Go to the line containing "intros Hp. unfold" in the records below and print it and every following line exactly, on through the line containing "destruct (Init (Log", then stop.

** Opening THE INPUT block **

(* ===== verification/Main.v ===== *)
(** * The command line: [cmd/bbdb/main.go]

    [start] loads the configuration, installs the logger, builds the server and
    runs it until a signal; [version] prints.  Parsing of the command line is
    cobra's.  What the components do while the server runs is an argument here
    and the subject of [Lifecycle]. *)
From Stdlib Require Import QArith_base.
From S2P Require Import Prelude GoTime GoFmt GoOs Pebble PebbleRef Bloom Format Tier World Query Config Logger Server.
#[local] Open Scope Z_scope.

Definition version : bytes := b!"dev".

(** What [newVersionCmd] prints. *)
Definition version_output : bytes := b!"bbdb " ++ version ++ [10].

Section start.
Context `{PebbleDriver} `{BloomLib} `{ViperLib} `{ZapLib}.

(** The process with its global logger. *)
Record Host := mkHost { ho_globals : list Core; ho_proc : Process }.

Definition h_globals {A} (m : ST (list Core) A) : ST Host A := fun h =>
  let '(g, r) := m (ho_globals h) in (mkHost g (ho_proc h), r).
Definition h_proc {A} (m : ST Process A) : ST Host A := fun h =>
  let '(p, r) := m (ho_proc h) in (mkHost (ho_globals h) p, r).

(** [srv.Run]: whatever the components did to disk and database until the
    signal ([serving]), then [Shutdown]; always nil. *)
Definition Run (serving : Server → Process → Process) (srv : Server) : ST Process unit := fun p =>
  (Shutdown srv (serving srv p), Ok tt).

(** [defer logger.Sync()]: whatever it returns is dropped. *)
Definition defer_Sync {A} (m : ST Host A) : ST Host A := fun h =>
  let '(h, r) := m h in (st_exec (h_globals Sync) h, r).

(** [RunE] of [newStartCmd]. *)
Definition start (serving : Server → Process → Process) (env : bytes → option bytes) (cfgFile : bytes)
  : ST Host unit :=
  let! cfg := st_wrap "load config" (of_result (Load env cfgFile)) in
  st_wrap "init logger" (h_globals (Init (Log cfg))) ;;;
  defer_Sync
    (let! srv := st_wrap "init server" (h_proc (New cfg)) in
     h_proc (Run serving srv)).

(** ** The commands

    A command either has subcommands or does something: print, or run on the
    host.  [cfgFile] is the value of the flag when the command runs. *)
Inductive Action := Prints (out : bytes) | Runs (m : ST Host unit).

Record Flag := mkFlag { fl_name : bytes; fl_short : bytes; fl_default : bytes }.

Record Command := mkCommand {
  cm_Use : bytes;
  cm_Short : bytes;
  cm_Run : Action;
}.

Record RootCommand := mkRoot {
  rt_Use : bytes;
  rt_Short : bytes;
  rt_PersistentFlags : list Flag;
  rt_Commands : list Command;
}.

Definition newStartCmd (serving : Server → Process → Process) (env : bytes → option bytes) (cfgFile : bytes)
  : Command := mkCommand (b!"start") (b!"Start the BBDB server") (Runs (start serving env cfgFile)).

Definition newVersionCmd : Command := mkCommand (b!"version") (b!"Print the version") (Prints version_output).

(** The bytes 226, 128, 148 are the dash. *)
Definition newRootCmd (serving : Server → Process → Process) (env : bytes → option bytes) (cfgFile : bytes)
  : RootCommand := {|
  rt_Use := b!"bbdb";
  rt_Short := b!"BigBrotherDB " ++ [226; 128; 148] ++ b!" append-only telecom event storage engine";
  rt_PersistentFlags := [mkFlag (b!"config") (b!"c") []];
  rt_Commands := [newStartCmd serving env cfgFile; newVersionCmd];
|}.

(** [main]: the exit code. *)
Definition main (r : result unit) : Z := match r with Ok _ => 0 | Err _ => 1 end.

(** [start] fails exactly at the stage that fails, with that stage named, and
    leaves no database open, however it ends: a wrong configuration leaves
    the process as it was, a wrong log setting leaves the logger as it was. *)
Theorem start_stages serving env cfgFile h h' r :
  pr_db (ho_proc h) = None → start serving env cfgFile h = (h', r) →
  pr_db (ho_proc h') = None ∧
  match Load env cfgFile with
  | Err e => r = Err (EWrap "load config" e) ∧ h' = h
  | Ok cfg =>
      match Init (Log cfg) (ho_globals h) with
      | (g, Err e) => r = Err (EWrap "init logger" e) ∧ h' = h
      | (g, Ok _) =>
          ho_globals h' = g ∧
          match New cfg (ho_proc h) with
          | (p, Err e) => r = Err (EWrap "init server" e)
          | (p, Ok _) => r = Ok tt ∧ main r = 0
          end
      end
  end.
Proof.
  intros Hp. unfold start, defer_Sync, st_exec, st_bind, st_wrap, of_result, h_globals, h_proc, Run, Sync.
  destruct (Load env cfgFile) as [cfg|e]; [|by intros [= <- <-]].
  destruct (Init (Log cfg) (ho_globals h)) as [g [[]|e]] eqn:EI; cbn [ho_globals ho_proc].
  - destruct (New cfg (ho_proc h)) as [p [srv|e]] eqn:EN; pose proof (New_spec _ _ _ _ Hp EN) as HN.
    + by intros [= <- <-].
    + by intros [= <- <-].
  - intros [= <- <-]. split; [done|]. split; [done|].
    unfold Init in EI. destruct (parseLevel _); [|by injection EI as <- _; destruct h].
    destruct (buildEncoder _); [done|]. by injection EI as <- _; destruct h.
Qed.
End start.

** Closing THE INPUT block **
** Opening THE INPUT block **

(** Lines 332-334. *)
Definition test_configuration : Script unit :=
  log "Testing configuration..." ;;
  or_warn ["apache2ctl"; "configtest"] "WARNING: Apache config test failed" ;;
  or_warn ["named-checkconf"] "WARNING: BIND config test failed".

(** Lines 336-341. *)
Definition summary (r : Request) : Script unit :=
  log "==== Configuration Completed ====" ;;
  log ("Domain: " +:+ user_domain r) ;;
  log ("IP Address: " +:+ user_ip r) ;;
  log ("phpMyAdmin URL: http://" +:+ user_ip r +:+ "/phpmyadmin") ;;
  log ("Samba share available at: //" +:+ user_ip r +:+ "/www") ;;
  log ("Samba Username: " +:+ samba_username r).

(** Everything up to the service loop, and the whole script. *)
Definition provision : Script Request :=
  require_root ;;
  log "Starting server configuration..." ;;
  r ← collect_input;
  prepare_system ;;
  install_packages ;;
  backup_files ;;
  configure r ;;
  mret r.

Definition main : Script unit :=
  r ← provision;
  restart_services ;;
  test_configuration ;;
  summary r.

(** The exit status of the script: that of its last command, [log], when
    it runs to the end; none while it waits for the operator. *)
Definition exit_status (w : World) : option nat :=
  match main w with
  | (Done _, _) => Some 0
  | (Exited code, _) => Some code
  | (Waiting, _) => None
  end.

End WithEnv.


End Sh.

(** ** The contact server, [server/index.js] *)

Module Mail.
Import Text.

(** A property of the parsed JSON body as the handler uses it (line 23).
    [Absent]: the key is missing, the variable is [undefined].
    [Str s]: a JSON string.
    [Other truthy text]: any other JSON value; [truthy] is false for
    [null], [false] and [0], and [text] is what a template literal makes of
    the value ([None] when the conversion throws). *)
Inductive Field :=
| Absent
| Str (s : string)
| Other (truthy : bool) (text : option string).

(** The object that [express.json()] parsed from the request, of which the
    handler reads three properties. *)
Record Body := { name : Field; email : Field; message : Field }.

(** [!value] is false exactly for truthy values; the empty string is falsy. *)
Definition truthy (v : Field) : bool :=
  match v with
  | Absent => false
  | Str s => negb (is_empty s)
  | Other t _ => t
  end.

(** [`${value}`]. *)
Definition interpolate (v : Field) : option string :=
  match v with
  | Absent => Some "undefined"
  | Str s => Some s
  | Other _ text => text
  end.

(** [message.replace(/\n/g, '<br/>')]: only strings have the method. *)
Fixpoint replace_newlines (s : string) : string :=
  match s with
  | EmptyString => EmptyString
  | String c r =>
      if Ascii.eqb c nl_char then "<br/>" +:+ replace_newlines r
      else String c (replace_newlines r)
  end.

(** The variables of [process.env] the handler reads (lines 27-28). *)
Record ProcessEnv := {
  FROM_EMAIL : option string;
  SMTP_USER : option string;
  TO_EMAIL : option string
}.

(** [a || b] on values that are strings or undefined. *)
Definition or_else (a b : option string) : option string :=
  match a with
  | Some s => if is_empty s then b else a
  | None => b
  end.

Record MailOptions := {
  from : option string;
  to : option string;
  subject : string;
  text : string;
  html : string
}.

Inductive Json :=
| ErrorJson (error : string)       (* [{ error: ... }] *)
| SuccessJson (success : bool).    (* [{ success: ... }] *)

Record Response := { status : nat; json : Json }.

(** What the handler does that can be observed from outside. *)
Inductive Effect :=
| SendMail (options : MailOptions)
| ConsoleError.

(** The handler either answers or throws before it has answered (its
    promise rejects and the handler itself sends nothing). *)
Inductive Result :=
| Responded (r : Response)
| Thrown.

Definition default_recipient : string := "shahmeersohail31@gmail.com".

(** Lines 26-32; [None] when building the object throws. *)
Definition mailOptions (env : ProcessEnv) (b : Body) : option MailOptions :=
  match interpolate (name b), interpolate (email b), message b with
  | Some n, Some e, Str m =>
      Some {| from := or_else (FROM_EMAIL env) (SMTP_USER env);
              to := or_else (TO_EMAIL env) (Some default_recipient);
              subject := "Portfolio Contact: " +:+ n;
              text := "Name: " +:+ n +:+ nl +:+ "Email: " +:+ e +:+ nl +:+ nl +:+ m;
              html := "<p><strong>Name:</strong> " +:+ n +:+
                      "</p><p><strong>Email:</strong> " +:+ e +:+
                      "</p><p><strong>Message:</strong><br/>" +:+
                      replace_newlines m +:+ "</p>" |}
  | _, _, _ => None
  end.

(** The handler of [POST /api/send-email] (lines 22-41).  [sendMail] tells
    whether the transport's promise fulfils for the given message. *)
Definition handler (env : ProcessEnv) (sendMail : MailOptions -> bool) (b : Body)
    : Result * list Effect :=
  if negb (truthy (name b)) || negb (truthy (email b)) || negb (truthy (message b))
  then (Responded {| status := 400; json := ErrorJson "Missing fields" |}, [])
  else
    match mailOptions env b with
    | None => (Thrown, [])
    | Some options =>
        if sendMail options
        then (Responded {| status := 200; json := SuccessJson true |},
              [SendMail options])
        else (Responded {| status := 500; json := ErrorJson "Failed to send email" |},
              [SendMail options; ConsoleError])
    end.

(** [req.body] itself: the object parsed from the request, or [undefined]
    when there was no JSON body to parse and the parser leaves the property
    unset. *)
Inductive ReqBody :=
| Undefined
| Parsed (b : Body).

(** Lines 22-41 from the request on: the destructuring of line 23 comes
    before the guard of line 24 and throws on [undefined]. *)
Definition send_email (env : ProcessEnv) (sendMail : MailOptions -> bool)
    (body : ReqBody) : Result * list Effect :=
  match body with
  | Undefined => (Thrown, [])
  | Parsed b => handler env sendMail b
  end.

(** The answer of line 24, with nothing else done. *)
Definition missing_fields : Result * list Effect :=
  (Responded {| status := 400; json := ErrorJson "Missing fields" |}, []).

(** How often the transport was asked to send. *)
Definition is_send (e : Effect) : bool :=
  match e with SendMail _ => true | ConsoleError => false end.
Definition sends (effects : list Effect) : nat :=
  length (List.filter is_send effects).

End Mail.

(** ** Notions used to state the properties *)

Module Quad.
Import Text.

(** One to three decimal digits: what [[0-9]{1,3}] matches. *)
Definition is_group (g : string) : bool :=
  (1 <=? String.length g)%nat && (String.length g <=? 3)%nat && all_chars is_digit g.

** Closing THE INPUT block **

* WRITTEN RESPONSE *
  intros Hp. unfold start, defer_Sync, st_exec, st_bind, st_wrap, of_result, h_globals, h_proc, Run, Sync.
  destruct (Load env cfgFile) as [cfg|e]; [|by intros [= <- <-]].
  destruct (Init (Log cfg) (ho_globals h)) as [g [[]|e]] eqn:EI; cbn [ho_globals ho_proc].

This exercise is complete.